◆ WORK TO BE COMPLETED ◆
Within these entries, how many lines contain the word "assert"? Answer with the number alone.

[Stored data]
--------------------------------------------------

(** The event a run of [execute_inner] describes is the one the adapter expects. *)
Lemma described_verifies intent cur after a e : i_state_type intent = Some StCustom →
  (∀ s, digest_state x s = canonicalize_and_digest H bcs_state s) →
  (∀ p, cur = Some p → p_tenant_id p = i_tenant_id intent ∧ p_resource_id p = i_resource_id intent ∧ 0 < p_version p ∧
     canonicalize_and_digest H bcs_state (p_state p) = Ok (p_state_hash p)) →
  version_of cur = i_expected_version intent → 
  apply cur (i_operation intent) (i_inputs intent) = Ok after →
  describes x intent NATIVE_EXECUTION (i_resource_id intent) cur after a e →
  verify cur intent e = Ok tt.
Proof.
  intros Hst Hdg Hrow Hver Hap [(S1 & S2 & S3 & S4 & S5 & _ & S6 & _) (V1 & V2 & V3) Hb [A1 A2] _].
  rewrite Hdg in A2. unfold verify_transition.
  rewrite S1, S2, S3, S4, S5, S6, !String.eqb_refl, bool_decide_true by done. cbn [negb orb].
  change (match cur with Some projection => p_version projection | None => 0 end) with (version_of cur).
  rewrite Hver, V1, Hver, !Z.eqb_refl. cbn [negb].
  assert (match cur with Some projection => p_version projection =? 0 | None => false end = false) as ->.
  { destruct cur as [p|]; [|done]. destruct (Hrow p eq_refl) as (_ & _ & ? & _). by apply Z.eqb_neq; lia. }
  assert (0 ≤ version_of cur) as H0. { destruct cur as [p|]; [|done]. destruct (Hrow p eq_refl) as (_ & _ & ? & _). cbn. lia. }
  cbn [orb]. unfold checked_add_u64. rewrite (proj2 (checked_op_Some _ _ (i_expected_version intent + 1))) by (rewrite <- Hver in *; lia).
  cbn [ok_or rbind]. rewrite V2, Hver, Z.eqb_refl. cbn [negb]. rewrite Hap. cbn [rbind].
  assert (expected_before H bcs_state cur intent after = Ok (c_state (e_before e)) ∧
    canonicalize_and_digest H bcs_state (c_state (e_before e)) = Ok (c_state_hash (e_before e))) as [-> Hd].
  { unfold expected_before. destruct cur as [p|].
    - destruct (Hrow p eq_refl) as (-> & -> & _ & Hh). rewrite !String.eqb_refl. cbn [negb orb]. unfold custom_digest.
      destruct Hb as [-> ->]. rewrite Hh. cbn [map_err rbind]. by rewrite String.eqb_refl.
    - destruct Hb as [Hu Hd]. rewrite Hdg in Hd. split; [|done]. by destruct after. }
  cbn [rbind]. rewrite A1, !rs_eqb_refl. cbn [negb orb]. unfold custom_digest. rewrite Hd. cbn [map_err rbind].
  rewrite String.eqb_refl. cbn [negb]. rewrite A2. cbn [map_err rbind]. by rewrite String.eqb_refl.
Qed.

--------------------------------------------------

◆ TASK SOLUTION ◆
3